Even before doctors finished their first checks on the 20 Israelis freed on Monday, small scenes hinted at how faith helped them endure and how it now shapes their homecoming.

In helicopters and hospital hallways, in whispered blessings and familiar melodies, families reached for the language of Judaism to make sense of nearly two years of darkness.

Released hostage Matan Zangauker told relatives he had found a worn Book of Psalms (Tehillim) underground and had been praying from it daily.

In a place with little air and almost no daylight, the steady rhythm of those verses became a routine, then an anchor. Rom Braslavski’s family said prayer steadied him when food and sleep did not, a lifeline he clutched in the worst weeks.

When reunions finally came, gratitude took the form of blessings many Israelis can recite by heart. Segev Kalfon’s relatives answered the first embrace with Shehecheyanu, the blessing said on reaching a special moment. Outside the intake tents and at the hospital gates, friends and strangers repeated the phrase Am Yisrael Chai (the people of Israel live), a chant that blends national resilience with spiritual hope.

(L-R) Israeli hostages Yosef-Haim Ohana and Elkana Bohbot in Hamas captivity in Gaza.
(L-R) Israeli hostages Yosef-Haim Ohana and Elkana Bohbot in Hamas captivity in Gaza. (credit: Hostages Families Forum)

Some details were simple and disarming. On release day, Yosef‑Chaim Ohana shared, “Chag sameach! Thank God,” a greeting that moved through Israeli social media in seconds. Later, in the ward, he asked for two dishes from home: his grandmother’s couscous and a crumb‑cheesecake; the medical team ensured comfort would not compromise recovery.

Others reached for talismans and short lines of faith. Bar Kupershtein, abducted from the Nova site, met the defense minister and placed a bracelet in his hand that read, in Hebrew, “always in the hands of the Creator.”

He described long stretches in the same tunnel and said that since the previous deal, guards sometimes let the captives watch the news. The bracelet, and the way he introduced it, captured how often religious language has threaded through these conversations.

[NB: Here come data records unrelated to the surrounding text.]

Lemma read_middle_ok st1 g :
  unchanged st st1 -> reading l offset count (blksz b) g true ->
  exists g' go st', read_middle drv dev b g st1 = Ok (g', go, st') /\ unchanged st st' /\ reading l offset count (blksz b) g' go /\
    (go = true -> g_count g' < blksz b) /\ (Reliable drv disk -> go = true).
Proof.
  intros Hu1 Hg. pose proof (dk_size _ _ Hdev) as Hs. pose proof (dk_disk _ _ Hdev) as Hl. fold b l in Hs, Hl, Hcap. pose proof (dev_ok_unchanged _ _ _ Hdev Hu1) as Hdev1.
  destruct Hg as [Hret Hbuf Hgo]. destruct (Hgo eq_refl) as (Eb & Ec & Hpos). destruct Hu1 as (Eblks & Em & Edisk). unfold read_middle. set (tmp := g_count g / blksz b).
  assert (Hdm := Z.div_mod (g_count g) (blksz b) ltac:(lia)). fold tmp in Hdm. pose proof (Z.mod_pos_bound (g_count g) (blksz b) Hs) as Hm.
  destruct (Z.ltb_spec 0 tmp) as [Ht|Ht].
  - destruct Hpos as [Hz|Hpos]; [exfalso; subst tmp; rewrite Hz, Z.div_0_l in Ht by lia; lia|].
    assert (Hblk : g_blkno g + tmp <= blkcnt b) by nia. assert (Hb0 : 0 <= g_blkno g) by nia. assert (Eb1 : blks st1 dev = b) by (by rewrite Eblks).
    destruct (run_read st1 dev (g_blkno g) tmp Hdev1 Hb0 Ht) as (p & n & h & E & Hu & Hp & Hrel & Hval); [by rewrite Eb1|]. rewrite Eb1 in *. rewrite E.
    assert (Hu' : unchanged st (set_hw st1 h)) by (eapply unchanged_trans; [|exact Hu]; done).
    destruct (Z.eqb_spec n tmp) as [->|Hn]; cbn [negb].
    + eexists _, _, _. split; [done|]. split; [done|]. specialize (Hval eq_refl). rewrite Edisk in Hval. fold l in Hval. rewrite <- Hpos in Hval.
      assert (Hr : g_buf g ++ p = range l offset (g_ret g + tmp * blksz b)) by (rewrite Eb, Hval; apply range_app; nia).
      split; [split; cbn [g_ret g_buf g_count g_blkno]; [nia|rewrite Hr; apply take_range; nia|]|cbn; split; [intros _; nia|done]].
      intros _. split; [done|]. split; [lia|]. right. nia.
    + eexists _, false, _. split; [done|]. split; [done|]. split; [|split; [done|]; intros HR; by specialize (Hrel HR)]. split; cbn [g_ret g_buf g_count g_blkno]; [done| |done].
      rewrite take_app_le; [done|]. rewrite Eb. pose proof (range_length l offset (g_ret g)). lia.
  - exists g, true, st1. split; [done|]. split; [done|]. split; [by split|]. split; [|done]. intros _. nia.
Qed.

Lemma read_last_ok st1 g :
  unchanged st st1 -> reading l offset count (blksz b) g true -> g_count g < blksz b ->
  exists g' go st', read_last drv dev b g st1 = Ok (g', go, st') /\ unchanged st st' /\ 0 <= g_ret g' <= count /\
    take (Z.to_nat (g_ret g')) (g_buf g') = range l offset (g_ret g') /\ (Reliable drv disk -> g_ret g' = count /\ g_buf g' = range l offset count).
Proof.
  intros Hu1 Hg Hlt. pose proof (dk_size _ _ Hdev) as Hs. pose proof (dk_disk _ _ Hdev) as Hl. fold b l in Hs, Hl, Hcap. pose proof (dev_ok_unchanged _ _ _ Hdev Hu1) as Hdev1.
  destruct Hg as [Hret Hbuf Hgo]. destruct (Hgo eq_refl) as (Eb & Ec & Hpos). destruct Hu1 as (Eblks & Em & Edisk). unfold read_last.
  destruct (Z.ltb_spec 0 (g_count g)) as [Ht|Ht].
  - destruct Hpos as [Hz|Hpos]; [lia|]. assert (Hblk : g_blkno g + 1 <= blkcnt b) by nia. assert (Hb0 : 0 <= g_blkno g) by nia. assert (Eb1 : blks st1 dev = b) by (by rewrite Eblks).
    destruct (run_read st1 dev (g_blkno g) 1 Hdev1 Hb0) as (p & n & h & E & Hu & Hp & Hrel & Hval); [lia|by rewrite Eb1|]. rewrite Eb1 in *. rewrite E.
    assert (Hu' : unchanged st (set_hw st1 h)) by (eapply unchanged_trans; [|exact Hu]; done).
    destruct (Z.eqb_spec n 1) as [->|Hn]; cbn [negb].
    + rewrite sub_bytes_range by lia. cbn [res_bind]. eexists _, _, _. split; [done|]. split; [done|]. cbn [g_ret g_buf]. specialize (Hval eq_refl). rewrite Edisk in Hval. fold l in Hval.
      assert (Hr : g_buf g ++ range p 0 (g_count g) = range l offset count).
      { rewrite Eb, Hval, range_range by nia. rewrite Z.add_0_r, <- Hpos. rewrite range_app by lia. f_equal. lia. }
      replace (g_ret g + g_count g) with count by lia. rewrite Hr. split; [lia|]. split; [apply take_range; lia|done].
    + eexists g, false, _. split; [done|]. split; [done|]. split; [done|]. split; [done|]. intros HR. by specialize (Hrel HR).
  - exists g, true, st1. split; [done|]. split; [done|]. split; [done|]. split; [done|]. intros _. replace count with (g_ret g) by lia. by rewrite Eb.
Qed.
End run.

(** The number of bytes of a request that the device has. *)
Definition clipped (b : block_t) (offset count : Z) : Z := Z.max 0 (Z.min count (blksz b * blkcnt b - offset)).

Lemma clip_count b offset count : 0 <= count -> blksz b * blkcnt b < 2 ^ 64 -> 0 < blksz b -> 0 < blkcnt b -> offset < block_capacity b ->
  (if block_capacity b - offset <? count then block_capacity b - offset else count) = clipped b offset count.
Proof.
  intros Hc Hf Hs Hn. unfold block_capacity, clipped. rewrite u64_small by nia. intros Ho. destruct (Z.ltb_spec (blksz b * blkcnt b - offset) count); lia.
Qed.

Lemma block_read_ok st dev buf offset count :
  dev_ok st dev -> dev <> 0 -> buf <> 0 -> 0 <= offset -> 0 <= count ->
  exists bytes ret st', block_read drv dev buf offset count st = Ok (bytes, ret, st') /\ unchanged st st' /\
    0 <= ret <= clipped (blks st dev) offset count /\ take (Z.to_nat ret) bytes = range (disk (hw st) dev) offset ret /\
    (Reliable drv disk -> (ret = 0 /\ bytes = [] /\ mallocs st (n_malloc st) = false) \/ (ret = clipped (blks st dev) offset count /\ bytes = range (disk (hw st) dev) offset ret)).
Proof.
  intros Hdev Hd Hb Ho Hc. pose proof Hdev as [Hs Hn Hf Hl]. unfold block_read. rewrite (proj2 (Z.eqb_neq dev 0)), (proj2 (Z.eqb_neq buf 0)) by done. cbn [orb].
  set (b := blks st dev) in *. set (l := disk (hw st) dev) in *.
  assert (Hnone : clipped b offset count = 0 \/ 0 < clipped b offset count) by (unfold clipped; lia).
  assert (Hzero : forall st', unchanged st st' -> (mallocs st (n_malloc st) = false \/ clipped b offset count = 0) -> exists bytes ret st'', Ok ([], 0, st') = Ok (bytes, ret, st'') /\ unchanged st st'' /\
    0 <= ret <= clipped b offset count /\ take (Z.to_nat ret) bytes = range l offset ret /\
    (Reliable drv disk -> (ret = 0 /\ bytes = [] /\ mallocs st (n_malloc st) = false) \/ (ret = clipped b offset count /\ bytes = range l offset ret))).
  { intros st' Hu Hor. exists [], 0, st'. split; [done|]. split; [done|]. split; [lia|]. split; [done|]. intros _. destruct Hor as [Hor|Hor]; [by left|by right]. }
  destruct (Z.eqb_spec count 0) as [Hc0|Hc0]. { apply Hzero; [apply unchanged_refl|right; unfold clipped; lia]. }
  rewrite (proj2 (Z.eqb_neq (blksz b) 0)), (proj2 (Z.eqb_neq (blkcnt b) 0)) by lia. cbn [orb].
  destruct (Z.leb_spec (block_capacity b) offset) as [Hcap|Hcap]. { apply Hzero; [apply unchanged_refl|right]. unfold block_capacity in Hcap. rewrite u64_small in Hcap by nia. unfold clipped. lia. }
  rewrite clip_count by (done || lia). assert (Hpos : 0 < clipped b offset count). { unfold block_capacity in Hcap. rewrite u64_small in Hcap by nia. unfold clipped. lia. }
  set (n := clipped b offset count) in *. assert (Hfit : offset + n <= blksz b * blkcnt b) by (subst n; unfold clipped in *; lia).
  unfold bounce. destruct (mallocs st (n_malloc st)) eqn:Em; cbn [negb]; [|by apply Hzero; [|left]].
  set (st0 := mk_bstate _ _ _ _). assert (Hu0 : unchanged st st0) by done. assert (Hdev0 : dev_ok st0 dev) by (by eapply dev_ok_unchanged).
  destruct (read_first_ok st0 dev offset n Hdev0 Ho Hpos Hfit) as (g1 & go1 & st1 & E1 & U1 & R1 & Rel1). change (blks st0 dev) with b in *. change (disk (hw st0) dev) with l in *. rewrite E1. cbn [res_bind].
  assert (Hstop : forall g go stx, unchanged st0 stx -> reading l offset n (blksz b) g go -> (Reliable drv disk -> go = true) -> go = false -> exists bytes ret st', Ok (g_buf g, g_ret g, stx) = Ok (bytes, ret, st') /\ unchanged st st' /\
    0 <= ret <= n /\ take (Z.to_nat ret) bytes = range l offset ret /\ (Reliable drv disk -> (ret = 0 /\ bytes = [] /\ true = false) \/ (ret = n /\ bytes = range l offset ret))).
  { intros g go stx Hux [Hr Hbf _] Hrel ->. eexists _, _, _. split; [done|]. split; [done|]. split; [done|]. split; [done|]. intros HR. by specialize (Hrel HR). }
  destruct go1; cbn [negb]; [|by eapply Hstop].
  destruct (read_middle_ok st0 dev offset n Hdev0 Ho Hpos Hfit st1 g1 U1 R1) as (g2 & go2 & st2 & E2 & U2 & R2 & Hlt & Rel2). change (blks st0 dev) with b in *. rewrite E2. cbn [res_bind].
  destruct go2; cbn [negb]; [|by eapply Hstop].
  destruct (read_last_ok st0 dev offset n Hdev0 Ho Hpos Hfit st2 g2 U2 R2 (Hlt eq_refl)) as (g3 & go3 & st3 & E3 & U3 & Hr3 & Hb3 & Rel3). change (blks st0 dev) with b in *. rewrite E3. cbn [res_bind].
  eexists _, _, _. split; [done|]. split; [done|]. split; [done|]. split; [done|]. intros HR. right. destruct (Rel3 HR) as [-> ->]. done.
Qed.
End read.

Faith also arrived as music. At Ichilov Hospital, singer Shlomo Artzi stood by bedsides and sang “Melech Ha’Olam” (King of the World) for returnees, including Matan Angrest and Omri Miran. Families described a release that looked like prayer without a siddur, a circle of listeners, and tears that come when words themselves feel too heavy.

Hospitals have emphasized privacy and quiet. Much of what is unfolding is intimate, with rabbis, chaplains, and volunteers offering Psalms, blessings, and practical guidance at the pace each family can bear. Staff speak of measured steps and small victories, from the first night’s sleep without fear to the moment a returnee chooses to eat without asking permission first. These are medical milestones, yet they often wear a spiritual face.

Relatives lean on Jewish terms

The words people use matter. In interviews and short posts, relatives lean on terms that carry weight in Jewish life. They talk about neshama (soul), emunah (faith), and Siyata d’Shmaya (help from Heaven).

A pocket psalm, a thin bracelet, and a blessing said softly on the ride home. In ordinary times, these are small things. After two years underground, they are part of the story.

The country’s ritual space has widened to meet them. The helicopter that carried Omri Miran circled Hostage Square in Tel Aviv, the plaza that hosted vigils, psalm marathons, and candle lighting since the early days of the war.

Looking down from the air, Miran stitched his private reunion into a public rite that has lasted almost two years, an unbroken chain of prayer that many families say sustained them as much as food or sleep.

Doctors are careful to say that rehabilitation will take time, physically and psychologically. For many, the vocabulary of Jewish life will frame that work, from the calm of Shabbat meals to the blessings that mark each small step forward.